(* ===== verification/OutgoingPayment.v ===== *)
(** * OutgoingPayment: outgoing payments and their grants

    Models [open_payments/payment/outgoing/model.ts], [errors.ts], [service.ts] and
    [sendWebhookEvent] of [lifecycle.ts]; the rest of the lifecycle and the worker
    are in [OutgoingWorker].  The state is the tables of payments, grants and
    webhook events over the state [X] of the other services.

    A payment row carries its quote: [outgoingPayments.id] references the quote of
    the same id and quotes are never updated.  Patching an instance updates both
    its row and the instance, sets [updatedAt], and resets [stateAttempts] when it
    sets [state] ([$beforeUpdate]). *)

From S2P Require Import Prelude Shared JsNumber Service OpenPayments PaymentMethod Accounting.
From S2P Require Pagination Fee Quote Webhook Limits.
Import Limits (Interval, i_start, i_end).
Import Quote (Quote, set_related, set_fee, q_id, q_walletAddressId, q_feeId, q_assetId,
  q_asset, q_receiver, q_expiresAt, QuoteErrorValue, CreateQuoteOptions, of_option).
Import Webhook (HasWebhooks, WebhookDb, WebhookConfig, insertGraph, finalizeWebhookRecipients).

Local Open Scope Z_scope.
Local Open Scope ts_scope.

(** ** Errors *)

Module OutgoingPaymentError.
Inductive t :=
| UnknownWalletAddress
| UnknownPayment
| UnknownQuote
| WrongState
| InvalidQuote
| InsufficientGrant
| InactiveWalletAddress
| InvalidAmount
| NegativeReceiveAmount
| InvalidReceiver
| OnlyOneGrantAmountAllowed.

════════

**Work order**
Recopy the entries above in their entirety, exactly.

**Problem solution**
(* ===== verification/OutgoingPayment.v ===== *)
(** * OutgoingPayment: outgoing payments and their grants

    Models [open_payments/payment/outgoing/model.ts], [errors.ts], [service.ts] and
    [sendWebhookEvent] of [lifecycle.ts]; the rest of the lifecycle and the worker
    are in [OutgoingWorker].  The state is the tables of payments, grants and
    webhook events over the state [X] of the other services.

    A payment row carries its quote: [outgoingPayments.id] references the quote of
    the same id and quotes are never updated.  Patching an instance updates both
    its row and the instance, sets [updatedAt], and resets [stateAttempts] when it
    sets [state] ([$beforeUpdate]). *)

From S2P Require Import Prelude Shared JsNumber Service OpenPayments PaymentMethod Accounting.
From S2P Require Pagination Fee Quote Webhook Limits.
Import Limits (Interval, i_start, i_end).
Import Quote (Quote, set_related, set_fee, q_id, q_walletAddressId, q_feeId, q_assetId,
  q_asset, q_receiver, q_expiresAt, QuoteErrorValue, CreateQuoteOptions, of_option).
Import Webhook (HasWebhooks, WebhookDb, WebhookConfig, insertGraph, finalizeWebhookRecipients).

Local Open Scope Z_scope.
Local Open Scope ts_scope.

(** ** Errors *)

Module OutgoingPaymentError.
Inductive t :=
| UnknownWalletAddress
| UnknownPayment
| UnknownQuote
| WrongState
| InvalidQuote
| InsufficientGrant
| InactiveWalletAddress
| InvalidAmount
| NegativeReceiveAmount
| InvalidReceiver
| OnlyOneGrantAmountAllowed.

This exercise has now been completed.